From the entries below, return exactly the lines beginning at the one that contains "ranks) ign)) g)." and ending at the one that contains "rewrite (aload_Some (Some", both of them included, and only those lines.

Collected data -
_____
Lemma ignore_ranks_spec js a ranks : ∀ ign g,
  job_list g = Some (Some <$> js) → rank_2_job g = Some a → rank_ignore_list g = Some ign →
  (∀ r, r ∈ noted ranks → 0 ≤ r < Z.of_nat (length ign) ∧
     ∃ k, aload a r = Some k ∧ 0 ≤ k < Z.of_nat (length js)) →
  iterM ignore_rank ranks g =
  Done tt (set_rank_ignore_list (Some (r2j_job 1 (noted ranks) ign)) g).
Proof.
  unfold iterM. induction ranks as [|r ranks IH]; intros ign g Hj Ha Hi Hr.
  { destruct g; simpl in *. by subst. }
  cbn [foldM]. unfold ignore_rank at 1. unfold noted in *. rewrite filter_cons in Hr |- *.
  destruct (decide (r ≠ MPI_UNDEFINED)) as [Hu|Hu].
  - rewrite (proj2 (Z.eqb_neq _ _) Hu). destruct (Hr r) as (Hlt & k & Hk & Hkl); [set_solver|].
    destruct (lookup_lt_is_Some_2 js (Z.to_nat k)) as [j Hjk]; [lia|].
    unfold store_rank_ignore, load_job. cbn [bind gets of_option].
    rewrite Hi. cbn [option_bind mbind]. rewrite astore_Some by done.
    cbn [bind of_option modify rank_2_job set_rank_ignore_list]. rewrite Ha.
    cbn [option_bind mbind of_option bind job_list]. rewrite Hk. cbn [of_option bind job_list set_rank_ignore_list].
    rewrite Hj. cbn [option_bind mbind].
    rewrite (aload_Some (Some <$> js) k j) by (lia || by rewrite list_lookup_fmap, Hjk).
    cbn [of_option bind ret].
    erewrite IH; [reflexivity|done|done|done|].
    intros r' Hr'. len. apply Hr. set_solver.
  - assert (r = MPI_UNDEFINED) as -> by (destruct (decide (r = MPI_UNDEFINED)); done).
    rewrite Z.eqb_refl. cbn [bind ret]. by apply IH.
Qed.

(** The state after [note_failures] and the ranks it noted. *)
Definition failed_ranks (world : MPI_Comm) (w : W) : MPI_Group * list Z * W :=
  let '(failed, w1) := PMPIX_Comm_failure_get_acked world w in
  let '(now, w2) := PMPI_Comm_group world w1 in
  (failed, PMPI_Group_translate_ranks failed (seqZ 0 (PMPI_Group_size failed w2)) now w2, w2).

Lemma note_failures_spec js a ign g w :
  let '(failed, ranks, w') := failed_ranks (rep_mpi_comm_world (node g)) w in
  job_list g = Some (Some <$> js) → rank_2_job g = Some a → rank_ignore_list g = Some ign →
  (∀ r, r ∈ noted ranks → 0 ≤ r < Z.of_nat (length ign) ∧
     ∃ k, aload a r = Some k ∧ 0 ≤ k < Z.of_nat (length js)) →
  note_failures (g, w) =
  Done tt (set_rank_ignore_list (Some (r2j_job 1 (noted ranks) ign))
            (set_process_shrinking_pending 1 (set_last_group_failed failed g)), w').
Proof.
  unfold failed_ranks, note_failures, mpi_call. cbn [bind gets fst snd].
  destruct (PMPIX_Comm_failure_get_acked _ w) as [failed w1].
  destruct (PMPI_Comm_group _ w1) as [now w2] eqn:E.
  intros Hj Ha Hi Hr. cbn. rewrite E. cbn.
  set (g1 := set_process_shrinking_pending 1 (set_last_group_failed failed g)).
  by rewrite (of_globals_Done _ _ _ _ _ (ignore_ranks_spec js a _ ign g1 Hj Ha Hi Hr)).
Qed.
End ignoring.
_____
Answer to the exercise -
  Done tt (set_rank_ignore_list (Some (r2j_job 1 (noted ranks) ign)) g).
Proof.
  unfold iterM. induction ranks as [|r ranks IH]; intros ign g Hj Ha Hi Hr.
  { destruct g; simpl in *. by subst. }
  cbn [foldM]. unfold ignore_rank at 1. unfold noted in *. rewrite filter_cons in Hr |- *.
  destruct (decide (r ≠ MPI_UNDEFINED)) as [Hu|Hu].
  - rewrite (proj2 (Z.eqb_neq _ _) Hu). destruct (Hr r) as (Hlt & k & Hk & Hkl); [set_solver|].
    destruct (lookup_lt_is_Some_2 js (Z.to_nat k)) as [j Hjk]; [lia|].
    unfold store_rank_ignore, load_job. cbn [bind gets of_option].
    rewrite Hi. cbn [option_bind mbind]. rewrite astore_Some by done.
    cbn [bind of_option modify rank_2_job set_rank_ignore_list]. rewrite Ha.
    cbn [option_bind mbind of_option bind job_list]. rewrite Hk. cbn [of_option bind job_list set_rank_ignore_list].
    rewrite Hj. cbn [option_bind mbind].
    rewrite (aload_Some (Some <$> js) k j) by (lia || by rewrite list_lookup_fmap, Hjk).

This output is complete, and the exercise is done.